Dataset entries

(* ===== verification/OpsHosts.v ===== *)
(** * The console's hosts ([tools/picpak-ops/internal/sshhost])

    The transport (command lines, streamed runs), the discovery of devices and the
    identity gate before a port is opened, the polling worker's state machine with
    its backoff, the registry that owns them and the inventory pane. Commands run
    outside: what they print and how they end are inputs, time is a clock in
    nanoseconds, a compiled pattern is what it matches. *)

From S2P Require Import Prelude GoLib AdminGate GoText Bwry OpsShell.
From Stdlib Require Import SpecFloat.
Import GoLib GoText.

Module OpsHosts.

Definition lines (s : string) : list string := string_of_bytes <$> split (bytes_of_string s) [10].
Definition Fields (s : string) : list string := string_of_bytes <$> fields (bytes_of_string s).
Definition HasPrefix (p s : string) : bool := has_prefix (bytes_of_string p) (bytes_of_string s).
Definition nul : string := string_of_bytes [0].
(** [strings.ToLower] of a text that is ASCII, or compared with one that is. *)
Definition ToLower (s : string) : string := string_of_bytes (lower_view (bytes_of_string s)).

(** ** Configuration *)

Record Host := MkHost { h_name : string; SSHTarget : string; Local : bool; Enabled : option bool }.
Definition IsEnabled (h : Host) : bool := match Enabled h with None => true | Some b => b end.
Record Poll := MkPoll {
  Interval : Z; Parallel : Z; Command : list string; MatchRegex : string; MACRegex : string;
  VendorID : string; ProductID : string; ConfirmCommand : list string; ConfirmRequired : bool; ConfirmCacheTTL : Z }.
Record Config := MkConfig {
  Binary : string; BaseArgs : list string; ControlPath : string; CommandTimeout : Z; poll : Poll;
  RunScrollback : Z; LineMaxBytes : Z; BackoffInitial : Z; BackoffMax : Z; BackoffFactor : spec_float;
  FailThreshold : Z; Hosts : list Host }.

(** ** Devices and states (device.go) *)

Inductive ConnState := StateConnecting | StateUp | StateBackoff | StateDown | StateDisabled.
#[global] Instance ConnState_eq_dec : EqDecision ConnState.
Proof. solve_decision. Defined.
Record DiscoveredDevice := MkDevice {
  d_host : string; TTY : string; Descriptor : string; MAC : string;
  Serial : string; Label : string; Channel : string; Confirmed : bool }.
#[global] Instance DiscoveredDevice_eq_dec : EqDecision DiscoveredDevice.
Proof. solve_decision. Defined.
Definition Mapped (d : DiscoveredDevice) : bool := bool_decide (Serial d ≠ ""%string) || bool_decide (Label d ≠ ""%string).
Definition Key (d : DiscoveredDevice) : string := (d_host d ++ nul ++ TTY d)%string.
Definition enrich (d : DiscoveredDevice) (lookup : option (string → option (string * string * string))) : DiscoveredDevice :=
  match lookup with
  | None => d
  | Some f =>
      if bool_decide (MAC d = ""%string) then d
      else match f (MAC d) with
           | Some (s, l, c) => MkDevice (d_host d) (TTY d) (Descriptor d) (MAC d) s l c (Confirmed d)
           | None => d
           end
  end.

Record HostState := MkState {
  hs_host : string; State : ConnState; Devices : list DiscoveredDevice; Err : option string;
  LastOK : option Z; At : option Z; Fails : Z }.
Definition fresh_state (h : string) (s : ConnState) : HostState := MkState h s [] None None None 0.

Record inventoryStore := MkStore { order : list string; states : gmap string HostState }.
Definition newInventoryStore (hosts : list string) : inventoryStore :=
  MkStore hosts (foldl (λ m h, <[h := fresh_state h StateConnecting]> m) ∅ hosts).
Definition store_set (hs : HostState) (s : inventoryStore) : inventoryStore :=
  MkStore (order s) (<[hs_host hs := hs]> (states s)).
Definition zero_state : HostState := fresh_state "" StateConnecting.
Definition snapshot (s : inventoryStore) : list HostState := (λ h, default zero_state (states s !! h)) <$> order s.

(** ** Transport (runner.go, runner_local.go) *)

(** [filepath.Join(h, rest)] after a leading [~/]. *)
Definition expandHome (home p : string) : string :=
  match bytes_of_string p with
  | 126 :: rest =>
      if bool_decide (home = ""%string) then p
      else match rest with
           | [] => home
           | 47 :: rest => Join home (string_of_bytes rest)
           | _ => p
           end
  | _ => p
  end.
Record runConfig := MkRunConfig { sshBinary : string; baseArgs : list string; controlPath : string; runScroll : Z; lineMax : Z }.
Definition runConfigFrom (home : string) (c : Config) : runConfig :=
  MkRunConfig (Binary c) (BaseArgs c) (expandHome home (ControlPath c)) (RunScrollback c) (LineMaxBytes c).

Inductive Runner := sshRunner (rc : runConfig) (target : string) | localRunner (rc : runConfig).
Definition newRunner (rc : runConfig) (h : Host) : Runner := if Local h then localRunner rc else sshRunner rc (SSHTarget h).
Definition control_args (rc : runConfig) : list string :=
  if bool_decide (controlPath rc = ""%string) then [] else ["-o"; "ControlPath=" ++ controlPath rc]%string.
Definition Argv (r : Runner) (argv : list string) : list string :=
  match r with
  | sshRunner rc target => [sshBinary rc] ++ baseArgs rc ++ control_args rc ++ [target; "--"%string] ++ argv
  | localRunner _ => argv
  end.
(** The command line of a capture or a run; an empty local command has none. *)
Definition launch (r : Runner) (argv : list string) : option (list string) :=
  match r, argv with localRunner _, [] => None | _, _ => Some (Argv r argv) end.
Definition CloseMaster (r : Runner) : option (list string) :=
  match r with
  | sshRunner rc target => Some ([sshBinary rc] ++ baseArgs rc ++ control_args rc ++ ["-O"; "exit"; target]%string)
  | localRunner _ => None
  end.
(** Running a command line to its end: what it printed, or the error and what it
    wrote to stderr. *)
Abbreviation shell := (list string → result (string * string) string).
Definition captureError (err stderr : string) : string :=
  let s := TrimSpace stderr in if bool_decide (s = ""%string) then err else (err ++ ": " ++ s)%string.
Definition errEmptyArgv : string := "sshhost: empty argv".
Definition CaptureOutput (exec : shell) (r : Runner) (argv : list string) : result string string :=
  match launch r argv with
  | None => Prelude.Err errEmptyArgv
  | Some full => match exec full with Ok out => Ok out | Prelude.Err (e, stderr) => Prelude.Err (captureError e stderr) end
  end.
Definition host_named (hosts : list Host) (n : string) : option Host :=
  last (List.filter (λ h, bool_decide (h_name h = n) && negb (bool_decide (h_name h = ""%string))) hosts).
Definition RunnerFor (home : string) (c : Config) (n : string) : option Runner :=
  if bool_decide (n = ""%string) || bool_decide (n = "local"%string) then Some (localRunner (runConfigFrom home c))
  else newRunner (runConfigFrom home c) <$> host_named (Hosts c) n.

(** ** Streamed runs (run.go) *)

Inductive Stream := Stdout | Stderr.
(** How a wait ends: cleanly, with an exit status (-1 for a signal), or otherwise. *)
Inductive wait := WaitOk | WaitExit (code : Z) | WaitErr (e : string).
Definition exitCode (w : wait) : Z := match w with WaitOk => 0 | WaitExit c => if 0 <=? c then c else -1 | WaitErr _ => -1 end.
Definition normalizeWaitErr (w : wait) : option string := match w with WaitErr e => Some e | _ => None end.

(** [bufio.ScanLines] over a buffer that grows to [max] from 4096 bytes: a line
    is a token while it and its newline fit, and one that does not ends the scan. *)
Definition drop_cr (l : bytes) : bytes :=
  match reverse l with 13 :: r => reverse r | _ => l end.
Definition room (max : Z) : Z := Z.max 4096 max.
Fixpoint tokens (max : Z) (ls : list bytes) : list bytes :=
  match ls with
  | [] => []
  | [l] => if bool_decide (l = []) then [] else if zlen l <? room max then [drop_cr l] else []
  | l :: ls => if zlen l <? room max then drop_cr l :: tokens max ls else []
  end.
Definition scan (max : Z) (out : string) : list bytes := tokens max (split (bytes_of_string out) [10]).
Definition at_least_one (max : Z) : Z := if max <? 1 then 1 else max.
(** The lines a reader emits and appends to the ring. *)
Definition pump (lineMaxBytes : Z) (out : string) : list string :=
  let max := at_least_one lineMaxBytes in
  (λ l, string_of_bytes (take (Z.to_nat max) l)) <$> scan max out.

Inductive RunMsg := RunOutputMsg (s : Stream) (line : string) | RunExitMsg (code : Z) (err : option string).
(** The two readers' messages in any order of arrival. *)
Inductive interleave {A} : list A → list A → list A → Prop :=
| inter_nil : interleave [] [] []
| inter_l x a b c : interleave a b c → interleave (x :: a) b (x :: c)
| inter_r x a b c : interleave a b c → interleave a (x :: b) (x :: c).
(** What a run sends its pane: a failed start, or the readers and then the reaper. *)
Inductive run_msgs (lineMaxBytes : Z) : result string (string * string * wait) → list RunMsg → Prop :=
| run_failed e : run_msgs lineMaxBytes (Prelude.Err e) [RunExitMsg (-1) (Some e)]
| run_ended out err w ms :
    interleave (RunOutputMsg Stdout <$> pump lineMaxBytes out) (RunOutputMsg Stderr <$> pump lineMaxBytes err) ms →
    run_msgs lineMaxBytes (Ok (out, err, w)) (ms ++ [RunExitMsg (exitCode w) (normalizeWaitErr w)]).

(** ** Discovery (discover.go) *)

Record regexp := MkRegexp { MatchString : string → bool; FindString : string → string }.
Class Regexp := Compile : string → option regexp.

Record discoverer := MkDiscoverer { match_re : regexp; mac_re : option regexp; disc_host : string }.
Definition newDiscoverer `{Regexp} (host matchRegex macRegex : string) : option discoverer :=
  m ← Compile matchRegex;
  Some (MkDiscoverer m (if bool_decide (macRegex = ""%string) then None else Compile macRegex) host).

(** What stands before and after the first arrow. *)
Fixpoint cut_arrow (s : bytes) : option (bytes * bytes) :=
  if has_prefix [32; 45; 62; 32] s then Some ([], drop 4 s)
  else match s with
       | [] => None
       | c :: s => '(a, b) ← cut_arrow s; Some (c :: a, b)
       end.
Definition splitSymlinkLine (line : string) : option (string * string) :=
  '(before, rest) ← cut_arrow (bytes_of_string line);
  let target := TrimSpace (string_of_bytes rest) in
  descriptor ← last (Fields (string_of_bytes before));
  if bool_decide (descriptor = ""%string) || bool_decide (target = ""%string) then None else Some (descriptor, target).
Definition Clean (p : string) : string := string_of_bytes (clean (bytes_of_string p)).
Definition resolveTTY (target : string) : string :=
  if bool_decide (target = ""%string) then ""%string
  else if IsAbs target then Clean target else Clean (Join "/dev/serial/by-id" target).
Definition is_hex (c : Z) : bool :=
  ((48 <=? c) && (c <=? 57)) || ((97 <=? c) && (c <=? 102)) || ((65 <=? c) && (c <=? 70)).
Fixpoint pairs (h : bytes) : bytes :=
  match h with
  | a :: b :: ((_ :: _) as h) => a :: b :: 58 :: pairs h
  | _ => h
  end.
Definition normalizeMAC (m : string) : string :=
  let h := bytes_of_string (ToLower (string_of_bytes (List.filter is_hex (bytes_of_string m)))) in
  if negb (zlen h =? 12) then ToLower m else string_of_bytes (pairs h).
Definition parse_line (d : discoverer) (raw : string) : option DiscoveredDevice :=
  let line := TrimSpace raw in
  if bool_decide (line = ""%string) || HasPrefix "total " line then None
  else
    '(desc, target) ← splitSymlinkLine line;
    if negb (MatchString (match_re d) desc) then None
    else
      let tty := resolveTTY target in
      if bool_decide (tty = ""%string) then None
      else
        let mac := match mac_re d with
                   | None => ""%string
                   | Some re => let m := FindString re desc in
                                if bool_decide (m = ""%string) then ""%string else normalizeMAC m
                   end in
        Some (MkDevice (disc_host d) tty desc mac "" "" "" false).
Definition parse (d : discoverer) (raw : string) : list DiscoveredDevice := omap (parse_line d) (lines raw).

**WORK REQUEST:** Only one stretch of the entries above is wanted: the lines from the one containing "else newRunner (runConfigFrom" through the one containing "Fixpoint tokens (max". Please reproduce it exactly.

**EXERCISE RESULT:**
  else newRunner (runConfigFrom home c) <$> host_named (Hosts c) n.

(** ** Streamed runs (run.go) *)

Inductive Stream := Stdout | Stderr.
(** How a wait ends: cleanly, with an exit status (-1 for a signal), or otherwise. *)
Inductive wait := WaitOk | WaitExit (code : Z) | WaitErr (e : string).
Definition exitCode (w : wait) : Z := match w with WaitOk => 0 | WaitExit c => if 0 <=? c then c else -1 | WaitErr _ => -1 end.
Definition normalizeWaitErr (w : wait) : option string := match w with WaitErr e => Some e | _ => None end.

(** [bufio.ScanLines] over a buffer that grows to [max] from 4096 bytes: a line
    is a token while it and its newline fit, and one that does not ends the scan. *)
Definition drop_cr (l : bytes) : bytes :=
  match reverse l with 13 :: r => reverse r | _ => l end.
Definition room (max : Z) : Z := Z.max 4096 max.
Fixpoint tokens (max : Z) (ls : list bytes) : list bytes :=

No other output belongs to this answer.